WHAT IS REQUIRED
Transcribe exactly each line of the entries, from the opening line to the line with "another worker, writes nothing. *)", with both of those lines included.

--- SUPPLIED ENTRIES Enclosed Below ---

Lemma handleLeaseRequest_keeps woken :
  keeps true P (handleLeaseRequest env range FarmID AssignBatchSize srv uuid stepTemplate assemble workerID
                  payload woken).
Proof using Hothers Hlease.
  unfold handleLeaseRequest.
  apply keeps_bind; [apply deposed_keeps|]. intros [|]; [apply keeps_ret|].
  destruct payload as [req|]; [|apply keeps_ret].  destruct (bool_decide _); [apply keeps_ret|].
  case_bool_decide as Hreq; cbn [negb]; [|apply keeps_ret].
  assert (∀ w, keeps true P (selectLeaseBatch env range FarmID AssignBatchSize srv uuid stepTemplate assemble
    workerID w)) as Hsel.
  { intros w. apply select_keeps. intros r db Hr. apply Hlease; [done|]. cbn. by rewrite Hreq. }
  unfold leaseAfterPark, GetWorker.
  keep_steps; try apply Hsel; try apply deposed_keeps; try apply fence_keeps; done.
Qed.

(** A lease request writes nothing but leases to its sender: whatever the
    other writers keep and a lease to the worker of the request's subject keeps,
    the whole request keeps, and it ends.  A lease happens only if the payload
    names the subject's worker; a request that decodes to nothing, or names
    another worker, writes nothing. *)
Theorem lease_request_writes woken wo :
  P (wdb wo) →
  ∃ batch wo',
    handleLeaseRequest env range FarmID AssignBatchSize srv uuid stepTemplate assemble workerID payload woken wo
      = Some (batch, wo') ∧ P (wdb wo').
Proof using Hothers Hlease. apply keeps_returns, handleLeaseRequest_keeps. Qed.
End Requests.

(** Nobody else runs anything. *)
Definition onlyW (db : DB) : Prop :=
  ∀ k t, tasks db !! k = Some t → in_flight (TaskStatusOf t) = true → AssignedWorkerID t = Some "w"%string.

Lemma lease_onlyW req db : ReqWorkerID req = "w"%string → onlyW db → onlyW (LeaseTask req db).2.
Proof.
  intros Hw H. destruct (LeaseTask req db) as [r db'] eqn:E. cbn.
  destruct (LeaseTask_outcome _ _ _ _ E) as [(aid & a & ->)|[-> _]]; [|done].
  apply LeaseTask_leased in E as (t & j & q & f & _ & [Ht _ _ _ Et _ _ _ _ _] & _).
  intros k x. rewrite Et. intros [[<- <-]|[_ E]]%lookup_insert_Some; [|by apply (H k)].
  intros _. cbn. by rewrite Hw.
Qed.

Lemma lease_request_writes_witness :
  ∃ batch wo', handleLeaseRequest (tables := asciiTables) (quiet (λ n, 100 + Z.of_nat n)) sampleRange "" 50
      sampleLimits sampleUUID (λ _ _, Some tt) (λ _ taskID _ _ _ _, Some taskID) "w"
      (Some (mkleaseRequest "w" "i1")) false (mkWorld sampleReady 0 []) = Some (batch, wo') ∧
    onlyW (wdb wo').
Proof.
  apply (lease_request_writes (quiet (λ n, 100 + Z.of_nat n)) onlyW); [done| |].
  - intros req db Hw _. by apply lease_onlyW.
  - cbn [wdb]. assert (map_Forall (λ _ t, in_flight (TaskStatusOf t) = false) (tasks sampleReady)) as H.
    { apply (bool_decide_unpack _). vm_compute. exact I. }
    intros k t E Hf. rewrite (H k t E) in Hf. done.
Defined.

(** ** The sweep and the gates *)

Section Sweep.
Context (clock : nat → Z) {tables : CaseTables} (range : gmap string string → list (string * string)).
Context (srv : ServerExprLimits).

(** With nobody around, a read leaves the database. *)
Lemma returns_query {A} (f : DB → res StoreErr A) wo (Q : res CallErr A → World → Prop) :
  (∀ w', wdb w' = wdb wo → Q (match f (wdb wo) with Ok x => Ok x | Err e => Err (StoreError e) end) w') →
  returns (query (quiet clock) f) wo Q.
Proof. intros H. apply returns_call_quiet, H. done. Qed.

Fixpoint countsIn (db : DB) (names : list string) (ps : gmap string (string * UsagePool))
    (counts : gmap string Z) : gmap string Z :=
  match names with
  | [] => counts
  | name :: names' =>
      match ps !! lowered name with
      | None => countsIn db names' ps counts
      | Some (id, _) => countsIn db names' ps (<[lowered name := ActiveClaimCount db id]> counts)
      end
  end.

(** The usage context of a database. *)
Definition usageIn (db : DB) (step : Step) : gmap string (string * UsagePool) * gmap string Z :=
  match requiredPools step with
  | [] => (∅, ∅)
  | names => let ps := poolsByName (ListUsagePools db) in (ps, countsIn db names ps ∅)
  end.

Lemma buildUsageContext_quiet step wo (Q : res CallErr _ → World → Prop) :
  (∀ w', wdb w' = wdb wo → Q (Ok (usageIn (wdb wo) step)) w') →
  returns (buildUsageContext (quiet clock) step) wo Q.
Proof.
  assert (∀ names ps counts w1 (R : res CallErr _ → World → Prop),
    (∀ w', wdb w' = wdb w1 → R (Ok (countsIn (wdb w1) names ps counts)) w') →
    returns (activeCountsOf (quiet clock) names ps counts) w1 R) as Hc.
  { induction names as [|name names IH]; intros ps counts w1 R H; cbn [activeCountsOf countsIn] in *.
    - apply returns_ret. by apply H.
    - destruct (ps !! lowered name) as [[id p]|]; [|by apply IH].
      apply returns_bind, returns_query. intros w2 E2. apply IH. intros w3 E3.
      rewrite E2. apply H. congruence. }
  intros H. unfold buildUsageContext, usageIn in *. destruct (requiredPools step) as [|name names].
  - apply returns_ret. by apply H.
  - apply returns_bind, returns_query. intros w1 E1. apply returns_bind, Hc. intros w2 E2.
    apply returns_ret. rewrite E1. apply H. congruence.
Qed.

(** Room under the queue's and the farm's caps. *)
Definition roomIn (db : DB) (job : Job) (queue : Queue) (farm : Farm) : Prop :=
  (0 < QueueMaxConcurrentTasks queue →
   CountActiveTasksInQueue db (JobQueueID job) < QueueMaxConcurrentTasks queue) ∧
  (0 < FarmMaxConcurrentTasks farm →
   CountActiveTasksInFarm db (JobFarmID job) < FarmMaxConcurrentTasks farm).

Lemma policyGate_quiet job queue farm wo (Q : res CallErr bool → World → Prop) :
  roomIn (wdb wo) job queue farm → (∀ w', wdb w' = wdb wo → Q (Ok true) w') →
  returns (policyGate (quiet clock) job queue farm) wo Q.
Proof.
  intros [Hq Hf] H. unfold policyGate.
  assert (∀ w1, wdb w1 = wdb wo → returns (if 0 <? FarmMaxConcurrentTasks farm
    then active ← query (quiet clock) (λ db, Ok (CountActiveTasksInFarm db (JobFarmID job)));
         mret (negb (FarmMaxConcurrentTasks farm <=? active)) else mret true) w1 Q) as Hfarm.
  { intros w1 E1. destruct (0 <? _) eqn:E; [|by apply returns_ret, H].
    apply returns_bind, returns_query. intros w2 E2. apply returns_ret. zbool.
    rewrite E1. replace (_ <=? _) with false by (symmetry; apply Z.leb_gt; auto). apply H. congruence. }
  apply returns_bind. destruct (0 <? QueueMaxConcurrentTasks queue) eqn:E.
  - apply returns_bind, returns_query. intros w1 E1. apply returns_ret. zbool.
    replace (_ <=? _) with false by (symmetry; apply Z.leb_gt; auto). cbn [negb]. by apply Hfarm.
  - apply returns_ret. cbn [negb]. by apply Hfarm.
Qed.

(** The gates of a lease, from the rows. *)
Definition gatesOpen (db : DB) (job : Job) (step : Step) (w : Worker) : bool :=
  bool_decide (workerCompatBlock (workerExprShortfall srv w) w job = ""%string)
  && WorkerEligible range w job step (usageIn db step).1 (usageIn db step).2.

Context (task : Task) (job : Job) (step : Step) (queue : Queue) (farm : Farm) (wo : World).
Context (Hjob : jobs (wdb wo) !! TaskJobID task = Some job).
Context (Hstep : steps (wdb wo) !! TaskStepID task = Some step).

Lemma leaseGatesPass_quiet w :
  queues (wdb wo) !! JobQueueID job = Some queue → farms (wdb wo) !! JobFarmID job = Some farm →
  JobStatusOf job ≠ JobPaused → job_terminal (JobStatusOf job) = false →
  roomIn (wdb wo) job queue farm →
  returns (leaseGatesPass (quiet clock) range task w (workerExprShortfall srv w)) wo (λ r _,
    ∃ gd, r = Ok gd ∧ (is_Some gd ↔ gatesOpen (wdb wo) job step w = true)).
Proof using Hjob Hstep.
  intros Hq Hf Hp Ht Hroom. unfold leaseGatesPass, gatesOpen.
  apply returns_bind, returns_query. intros w1 E1. unfold get. rewrite Hjob, bool_decide_false, Ht by done. cbn [orb].
  case_bool_decide; cbn [negb andb]; [|apply returns_ret; exists None; split; [done|]; split; [by intros []|done]].
  apply returns_bind, returns_query. intros w2 E2. unfold get. rewrite E1, Hstep.
  apply returns_bind, returns_query. intros w3 E3. unfold get. rewrite E2, E1, Hq.
  apply returns_bind, returns_query. intros w4 E4. unfold get. rewrite E3, E2, E1, Hf.
  assert (wdb w4 = wdb wo) as E by congruence.
  apply returns_bind, policyGate_quiet; [by rewrite E|]. intros w5 E5. cbn [negb].
  apply returns_bind, buildUsageContext_quiet. intros w6 E6. rewrite E5, E.
  destruct (WorkerEligible _ _ _ _ _ _); apply returns_ret; eexists; (split; [done|]); split; try done; by intros [].
Qed.

Lemma lastReason_none ws ps counts last :
  lastReason range srv ws job step ps counts last = None ↔
  ∃ id w, (id, w) ∈ ws ∧ WorkerEligible range w job step ps counts = true ∧
          workerCompatBlock (workerExprShortfall srv w) w job = ""%string.
Proof.
  revert last. induction ws as [|[id w] ws IH]; intros last; cbn [lastReason].
  { split; [done|]. intros (? & ? & H & _). by apply elem_of_nil in H. }
  assert ((∃ id' w', (id', w') ∈ (id, w) :: ws ∧ WorkerEligible range w' job step ps counts = true ∧
    workerCompatBlock (workerExprShortfall srv w') w' job = ""%string) ↔
    (WorkerEligible range w job step ps counts = true ∧
     workerCompatBlock (workerExprShortfall srv w) w job = ""%string) ∨
    ∃ id' w', (id', w') ∈ ws ∧ WorkerEligible range w' job step ps counts = true ∧
      workerCompatBlock (workerExprShortfall srv w') w' job = ""%string) as ->.
  { setoid_rewrite elem_of_cons. naive_solver. }
  unfold WorkerEligible in IH |- * at 1. destruct (workerEligible range w job step ps counts);
    try (rewrite IH; naive_solver).
  case_bool_decide as Hc; [naive_solver|]. rewrite IH. naive_solver.
Qed.

End Sweep.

--- End of Enclosed SUPPLIED ENTRIES ---

ANSWER FOR THE TASK
Lemma handleLeaseRequest_keeps woken :
  keeps true P (handleLeaseRequest env range FarmID AssignBatchSize srv uuid stepTemplate assemble workerID
                  payload woken).
Proof using Hothers Hlease.
  unfold handleLeaseRequest.
  apply keeps_bind; [apply deposed_keeps|]. intros [|]; [apply keeps_ret|].
  destruct payload as [req|]; [|apply keeps_ret].  destruct (bool_decide _); [apply keeps_ret|].
  case_bool_decide as Hreq; cbn [negb]; [|apply keeps_ret].
  assert (∀ w, keeps true P (selectLeaseBatch env range FarmID AssignBatchSize srv uuid stepTemplate assemble
    workerID w)) as Hsel.
  { intros w. apply select_keeps. intros r db Hr. apply Hlease; [done|]. cbn. by rewrite Hreq. }
  unfold leaseAfterPark, GetWorker.
  keep_steps; try apply Hsel; try apply deposed_keeps; try apply fence_keeps; done.
Qed.

(** A lease request writes nothing but leases to its sender: whatever the
    other writers keep and a lease to the worker of the request's subject keeps,
    the whole request keeps, and it ends.  A lease happens only if the payload
    names the subject's worker; a request that decodes to nothing, or names
    another worker, writes nothing. *)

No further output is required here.